Correlation between carotid hypoechoic plaques and recurrent cerebral infarction based on quantitative analysis of contrast-enhanced ultrasound

doi: 10.16766/j.cnki.issn.1674-4152.003969
Funds:

 2020KY1012

  • Received Date: 2024-04-11
    Available Online: 2025-06-30
  •   Objective  To evaluate the value of quantitative contrast-enhanced ultrasound analysis in predicting recurrence cerebral infarction by assessing carotid hypoechoic plaques.  Methods  A total of 116 patients diagnosed with cerebral infarction for the first time at Jinhua Municipal Central Hospital Affiliated to Zhejiang University School of Medicine from August 2019 to August 2021 were included in the study. All patients underwent quantitative contrast-enhanced ultrasound analysis and were followed up for 1 year. Based on recurrence, they were divided into a recurrence group (n=17) and a non-recurrence group (n=99). The general clinical data and relevant parameters of contrast-enhanced ultrasound time-intensity curve were compared between the two groups. The diagnostic performance of contrast-enhanced ultrasound time-intensity curve parameters in predicting cerebral infarction recurrence was analyzed by ROC curves.  Results  (1) There were no significant differences in gender, the National Institutes of Health stroke scale (NIHSS) score, and stroke between the two groups (P > 0.05).
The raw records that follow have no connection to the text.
(** Along any run of returning checkouts and checkins (each checkin
    giving back an outstanding region) from a catalog with no active
    row, a row is active exactly when an outstanding region holds it as
    active, and no index is active in two outstanding regions: the
    conflict check alone keeps the active sets apart. *)
Theorem active_rows_are_held s0 st :
  length (scene_coordinates s0) = length (sourcecat s0) →
  source_index <$> sourcecat s0 = Z.of_nat <$> seq 0 (length (sourcecat s0)) →
  is_active <$> sourcecat s0 = replicate (length (sourcecat s0)) false →
  reaches (s0, []) st →
  (∀ i r, sourcecat st.1 !! i = Some r →
     (is_active r = true ↔ ∃ h, h ∈ st.2 ∧ Z.of_nat i ∈ h.1))
  ∧ (∀ j1 j2 h1 h2 k, st.2 !! j1 = Some h1 → st.2 !! j2 = Some h2 → j1 ≠ j2 →
       k ∈ h1.1 → k ∉ h2.1).
Proof.
  intros Hwf Hnum Hina Hreach.
  by destruct (reaches_activity s0 st Hwf Hnum Hina Hreach)
    as (_ & _ & _ & Hact & _ & Hdisj & _).
Qed.

(** Along such a run the occupancy counters count what is outstanding:
    [n_active] has grown by the number of active rows held by the
    outstanding regions and [n_fixed] by the number of their fixed rows. *)
Theorem occupancy_counters_count_held s0 st :
  length (scene_coordinates s0) = length (sourcecat s0) →
  source_index <$> sourcecat s0 = Z.of_nat <$> seq 0 (length (sourcecat s0)) →
  is_active <$> sourcecat s0 = replicate (length (sourcecat s0)) false →
  reaches (s0, []) st →
  n_active st.1 = (n_active s0 + total (λ h, length h.1) st.2)%Z
  ∧ n_fixed st.1 = (n_fixed s0 + total (λ h, length h.2) st.2)%Z.
Proof.
  intros Hwf Hnum Hina Hreach.
  by destruct (reaches_activity s0 st Hwf Hnum Hina Hreach)
    as (_ & _ & _ & _ & _ & _ & Hna & Hnf).
Qed.

End ActivityFacts.


(** ** Polling, capacity and shutdown of the queue *)
Section QueueMore.
Import Queue.
Context `{Comm}.

Lemma scan_none t i l t1 :
  scan t i l = inr t1 →
  t1 = (t + length l)%nat
  ∧ ∀ j c r, l !! j = Some (c, r) → Iprobe (t + j) c = false.
Proof.
  revert t i. induction l as [|[c0 r0] l IH]; intros t i; cbn.
  - intros [= <-]. split; [lia|]. intros j c r Hj. by rewrite lookup_nil in Hj.
  - destruct (Iprobe t c0) eqn:Hp; [discriminate|].
    intros Hs. apply IH in Hs as [-> Hall]. split; [lia|].
    intros [|j] c r Hj; cbn in Hj.
    + injection Hj as <- <-. by rewrite Nat.add_0_r.
    + replace (t + S j)%nat with (S t + j)%nat by lia. by apply (Hall j c r).
Qed.

Lemma scan_silent t i l :
  (∀ t' c r, (t ≤ t')%nat → (c, r) ∈ l → Iprobe t' c = false) →
  scan t i l = inr (t + length l)%nat.
Proof.
  revert t i. induction l as [|[c0 r0] l IH]; intros t i Hno; cbn.
  - f_equal. lia.
  - rewrite (Hno t c0 r0) by (done || by left).
    rewrite IH; [f_equal; lia|].
    intros t' c r Ht Hin. apply (Hno t' c r); [lia|by right].
Qed.

(** As long as no busy worker has a result, [collect_one] keeps polling:
    no number of passes makes it return.  With an empty [busy] list the
    loop never ends. *)
Theorem collect_one_polls_without_result fuel t q :
  (∀ t' c r, (t ≤ t')%nat → (c, r) ∈ busy q → Iprobe t' c = false) →
  collect_one fuel t q = None.
Proof.
  revert t. induction fuel as [|fuel IH]; intros t Hno; [done|].
  cbn. rewrite (scan_silent t 0 (busy q)) by done.
  apply IH. intros t' c r Ht. apply Hno. lia.
Qed.

(** What a returning [collect_one] has done: it has probed the busy
    workers round-robin in list order, one probe per clock tick, every
    probe before the last has answered False, the last one has answered
    True, and the value, the popped entry and the new idle worker are
    those of that last probe. *)
Theorem collect_one_round_robin fuel t q v q' t' :
  collect_one fuel t q = Some (v, q', t') →
  ∃ i c r,
    (t < t')%nat
    ∧ i = ((t' - 1 - t) mod length (busy q))%nat
    ∧ busy q !! i = Some (c, r)
    ∧ Iprobe (t' - 1) c = true
    ∧ (∀ m, (t ≤ m < t' - 1)%nat →
         ∃ c' r', busy q !! ((m - t) mod length (busy q))%nat = Some (c', r')
                  ∧ Iprobe m c' = false)
    ∧ v = PTuple (PTuple (PInt (Z.of_nat c)) (PReq r)) (PMsg (recv (t' - 1) c))
    ∧ busy q' = delete i (busy q)
    ∧ idle q' = idle q ++ [c]
    ∧ n_children q' = n_children q
    ∧ parent q' = parent q.
Proof.
  revert t. induction fuel as [|fuel IH]; intros t; cbn; [discriminate|].
  destruct (scan t 0 (busy q)) as [[[i [c r]] t1]|t1] eqn:Hs.
  - intros [= <- <- <-].
    apply scan_found in Hs as (j & -> & -> & Hj & Hp & Hfirst).
    pose proof (lookup_lt_Some _ _ _ Hj) as Hlt.
    exists j, c, r. cbn.
    replace (t + j - 0 - t)%nat with j by lia.
    replace (t + j - 0)%nat with (t + j)%nat by lia.
    rewrite (Nat.mod_small j) by done.
    split; [lia|]. split; [done|]. split; [done|]. split; [done|].
    split; [|done].
    intros m Hm. replace ((m - t) mod length (busy q))%nat with (m - t)%nat
      by (symmetry; apply Nat.mod_small; lia).
    destruct (lookup_lt_is_Some_2 (busy q) (m - t)) as [[c' r'] Hm']; [lia|].
    exists c', r'. split; [done|].
    replace m with (t + (m - t))%nat at 1 by lia.
    apply (Hfirst (m - t)%nat c' r'); [lia|done].
  - intros Hc. apply scan_none in Hs as [-> Hall].
    apply IH in Hc as (i & c & r & Hlt & Hi & Hbi & Hp & Hfirst & Hrest).
    pose proof (lookup_lt_Some _ _ _ Hbi) as Hlen.
    set (n := length (busy q)) in *.
    assert (n ≠ 0)%nat as Hn by lia.
    exists i, c, r. split; [lia|]. split.
    { rewrite Hi.
      replace (t' - 1 - t)%nat with ((t' - 1 - (t + n)) + 1 * n)%nat by lia.
      by rewrite Nat.Div0.mod_add. }
    split; [done|]. split; [done|]. split; [|done].
    intros m Hm. destruct (decide (m < t + n)%nat) as [Hm1|Hm1].
    + rewrite (Nat.mod_small (m - t)) by lia.
      destruct (lookup_lt_is_Some_2 (busy q) (m - t)) as [[c' r'] Hm'];
        [fold n; lia|].
      exists c', r'. split; [done|].
      replace m with (t + (m - t))%nat at 1 by lia.
      by apply (Hall (m - t)%nat c' r').
    + destruct (Hfirst m) as (c' & r' & Hm' & Hp'); [lia|].
      exists c', r'. split; [|done].
      replace (m - t)%nat with ((m - (t + n)) + 1 * n)%nat by lia.
      by rewrite Nat.Div0.mod_add.
Qed.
However, the average age of the recurrence group was higher than that of the non-recurrence group (P < 0.05). (2) There were no significant differences in the risk factors of cerebrovascular disease between the two groups (P > 0.05). (3) The enhanced intensity (EI) value, slope, and ratio value of the recurrence group were significantly higher than in the non-recurrence group (P < 0.05). (4) Multifactorial logistic regression analysis revealed that EI value and ratio value were independent risk factors for recurrence of cerebral infarction. (5) The AUC values of EI value and ratio in predicting the recurrence of cerebral infarction were 0.679 and 0.706, respectively (Z=1.051, P=0.318), with a higher AUC observed when both values were combined.  Conclusion  Quantitative contrast-enhanced ultrasound analysis can effectively detect the neovascularization and density, and provide valuable reference value for predicting the recurrence of cerebral infarction.